### REQUIREMENT
Once the line containing "Fixpoint valid_parts (isPattern" is found in the records below, return it and each following line exactly, up to and including the line containing "let host := if", and nothing else.

Data records:
(* ===== verification/TlsNames.v ===== *)
(** * Package [tlscommon]: names of hosts in certificates

    validhostname.go and [verifyHostname] of tls_config.go.  [net.ParseIP] is a
    parameter (the bytes of the address); certificates carry the fields the
    code reads. *)
From S2P Require Import Prelude GoStrings GoUtf8.

Open Scope string_scope.
Open Scope Z_scope.

(** [strings.TrimSuffix] *)
Definition TrimSuffix (s suffix : string) : string :=
  if HasSuffix s suffix then stake (String.length s - String.length suffix) s else s.

Definition is_upper (c : Z) : bool := (65 <=? c) && (c <=? 90).

(** [out[i] += 'a' - 'A'] on every upper-case byte *)
Fixpoint lower_bytes (s : string) : string :=
  match s with
  | "" => ""
  | String a r => String (if is_upper (byte a) then chr (byte a + 32) else a) (lower_bytes r)
  end.

Definition toLowerCaseASCII (s : string) : string :=
  let isAlreadyLowerCase :=
    forallb (λ '(_, c), negb (c =? RuneError) && negb (is_upper c)) (range_string s) in
  if isAlreadyLowerCase then s else lower_bytes s.

(** The loop over the parts; [first] is [i == 0]. *)
Fixpoint match_parts (first : bool) (patternParts hostParts : list string) : bool :=
  match patternParts, hostParts with
  | p :: ps, h :: hs =>
      if first && String.eqb p "*" then match_parts false ps hs
      else if negb (String.eqb p h) then false else match_parts false ps hs
  | _, _ => true
  end.

Definition matchHostnames (pattern host : string) : bool :=
  let pattern := toLowerCaseASCII pattern in
  let host := toLowerCaseASCII (TrimSuffix host ".") in
  if String.eqb pattern "" || String.eqb host "" then false
  else
    let patternParts := Split pattern "." in
    let hostParts := Split host "." in
    if negb (bool_decide (length patternParts = length hostParts)) then false
    else match_parts true patternParts hostParts.

(** The characters of a label; [j] is the byte offset. *)
Definition label_char (j : nat) (c : Z) : bool :=
  ((97 <=? c) && (c <=? 122)) || ((48 <=? c) && (c <=? 57)) || is_upper c ||
  ((c =? 45) && negb (bool_decide (j = 0%nat))) || (c =? 95).

Fixpoint valid_parts (isPattern first : bool) (parts : list string) : bool :=
  match parts with
  | [] => true
  | part :: parts' =>
      if String.eqb part "" then false
      else if isPattern && first && String.eqb part "*" then valid_parts isPattern false parts'
      else if forallb (λ '(j, c), label_char j c) (range_string part)
      then valid_parts isPattern false parts' else false
  end.

Definition validHostname (host : string) (isPattern : bool) : bool :=
  let host := if negb isPattern then TrimSuffix host "." else host in
  if String.eqb host "" then false else valid_parts isPattern true (Split host ".").

(** ** tls_config.go: [verifyHostname] *)
Record Certificate := mkCertificate {
  Raw : string;
  RawSubjectPublicKeyInfo : string;
  IsCA : bool;
  CommonName : string;
  DNSNames : list string;
  IPAddresses : list string     (** 4 or 16 bytes *)
}.

(** [net.IP.Equal]: an IPv4 address equals its IPv6 form. *)
Definition v4InV6Prefix : string :=
  String "000" (String "000" (String "000" (String "000" (String "000" (String "000" (String "000"
    (String "000" (String "000" (String "000" (String "255" (String "255" ""))))))))))).

Definition to16 (ip : string) : string :=
  if bool_decide (String.length ip = 4%nat) then v4InV6Prefix +:+ ip else ip.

### TASK ANSWER
Fixpoint valid_parts (isPattern first : bool) (parts : list string) : bool :=
  match parts with
  | [] => true
  | part :: parts' =>
      if String.eqb part "" then false
      else if isPattern && first && String.eqb part "*" then valid_parts isPattern false parts'
      else if forallb (λ '(j, c), label_char j c) (range_string part)
      then valid_parts isPattern false parts' else false
  end.

Definition validHostname (host : string) (isPattern : bool) : bool :=
  let host := if negb isPattern then TrimSuffix host "." else host in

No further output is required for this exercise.